The catch is in knowing which DNS queries send to which DNS servers. One, and probably the most common solution, is to use the VPN-provided resolvers for all DNS queries. But this can be viewed as a private information leak if the VPN is configured to be used only for resources from within the VPN network. If the VPN server provides a list of search domains, the application can forward only queries for those domains to the VPN-provided resolvers. However, this requires the the application to trust the VPN server and the list of search domains provided by it. In theory, the VPN server could hijack DNS queries for specific domains by just listing them in the list of search domains. However, If the VPN-provided resolvers support DNSSEC, the application can at least make sure that it always got authenticated data for signed DNS zones. This would eliminate the risk of DNS spoofing attack for signed zones completely.
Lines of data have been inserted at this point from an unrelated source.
(** * generate_sidebar.py: a shallow embedding and its verified properties

    The script walks a wiki directory and writes a GitHub Wiki sidebar.
    This development embeds [.github/scripts/generate_sidebar.py] function by
    function and proves the properties its specification states.

    Conventions of the model.
    - A Python [str] is a Rocq [string]: the sequence of the bytes of its
      UTF-8 encoding. Byte-wise lexicographic order is code-point order,
      and substring, prefix and suffix tests with ASCII or well-formed
      arguments agree on both views, so [sorted], [startswith], [endswith],
      [in], [split] and [replace] are modelled on the bytes.
      [urllib.parse.quote] works on the UTF-8 bytes in Python too. Names
      and rules that do not decode as UTF-8 are outside the model.
    - The file system is a finite tree ([node]); a directory is the list of
      its entries in the order [os.listdir] enumerates them, which the
      operating system leaves unspecified. Symbolic links are not modelled.
    - [wiki_dir] is the absolute path that [os.path.abspath] returns; the
      tree is what is found there.
    - [os.path.isdir(path)] inside [should_ignore] is passed in by the caller
      as a boolean, read off the same tree.
    - An exception is [None]; the functions that cannot raise on the inputs
      the script gives them return plain values.
    - [urllib.parse.quote] is the one of Python 3.7 and later, where [~] is
      among the characters never quoted. *)

From Stdlib Require Import String Ascii List Bool ZArith Lia Arith.
From Stdlib Require Import Sorting.Sorted Sorting.Permutation Sorting.Mergesort.
From Stdlib Require Import Orders.
Import ListNotations.

Local Open Scope string_scope.
Local Open Scope list_scope.

(** ** Python string methods *)

Module Str.

(** [s.startswith(prefix)] *)
Fixpoint startswith (s prefix : string) {struct prefix} : bool :=
  match prefix, s with
  | EmptyString, _ => true
  | String c prefix', String d s' => Ascii.eqb c d && startswith s' prefix'
  | String _ _, EmptyString => false
  end.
However, the situation is much less safe when the VPN-provided DNS resolvers don’t support DNSSEC. In order to resolve internal domain names using the VPN-provided resolvers, the application would need to disable DNSSEC validation when communicating with it. As a result, the VPN-provided resolvers could not only hijack the DNS queries, but also spoof the data in DNS.

In fact, the author of this post, and some others, are currently pursuing a patent around a resolution for using DNSSEC in a mixed environment with local DNS resolvers being NOT DNSSEC-enabled and public DNSSEC-enabled DNS resolvers. The aim is to use DNSSEC if the domain is signed, while still be able to resolve possibly internal domain names that only the local DNSSEC-not-enabled resolvers can resolve. Watch this blog for the next installment where we explain how this idea works.

A lot of public WiFi hotspots require a user to log in using a Captive portal, before connecting to the Internet. The login is done by redirecting the user to a specific login page. This is usually done by spoofing DNS responses, so that all domain names are resolved to the IP address of the Captive portal. With plain DNS this is not a big issue, but when using DNSSEC, such a situation is interpreted as a DNS spoofing attack and DNSSEC is a mechanism to prevent such attacks. Therefore the Captive Portal situation has to be detected and handled properly. To log in using a Captive Portal requires to disable DNSSEC validation for the necessary time. We have some better ideas like opening a sandboxed browser window to allow the user to log in, however no particularly good solutions to this presently exist, but we would love to see your ideas in the comments.

These were just a few common challenges when using DNSSEC on mobile client devices. There may be even more for specific corner cases.


DNSSEC opens new possibilities for client applications. For example, a SSH client can automatically verify the remote host fingerprint using DNS, a web browser can verify a TLS certificate automatically based on the data for the domain, a client application can establish a secure connection using IPsec if it is able to get the remote host IPsec keys from the DNS database and the remote host is also able to get the client's IPsec keys. These are only some of the cool new features, developers can add to their applications leveraging DNSSEC. The bottom line is that DNSSEC enables getting trusted data associated with a particular domain name from DNS and verify the integrity and authenticity of that data. Presently, very few, if any, OS-provided, stub-resolvers support DNSSEC. This will hopefully change in the future.

In the meantime, this blog post outlined a few possibilities for developers to leverage libraries in RHEL and Fedora to give you DNSSEC support, right now, today. At the very least, this should help you to pursue using option two (2) above. We are actively working in Fedora to improve the default auto-configuration which will flow to RHEL and make option three (3) even more appealing on both platforms. We are encouraging you to try out the setup with Unbound server and Dnssec-trigger in Fedora and RHEL-7.

However, please, please, don’t choose option one (1), but do enable DNSSEC in your applications, thereby making a more secure and robust Internet for all of us.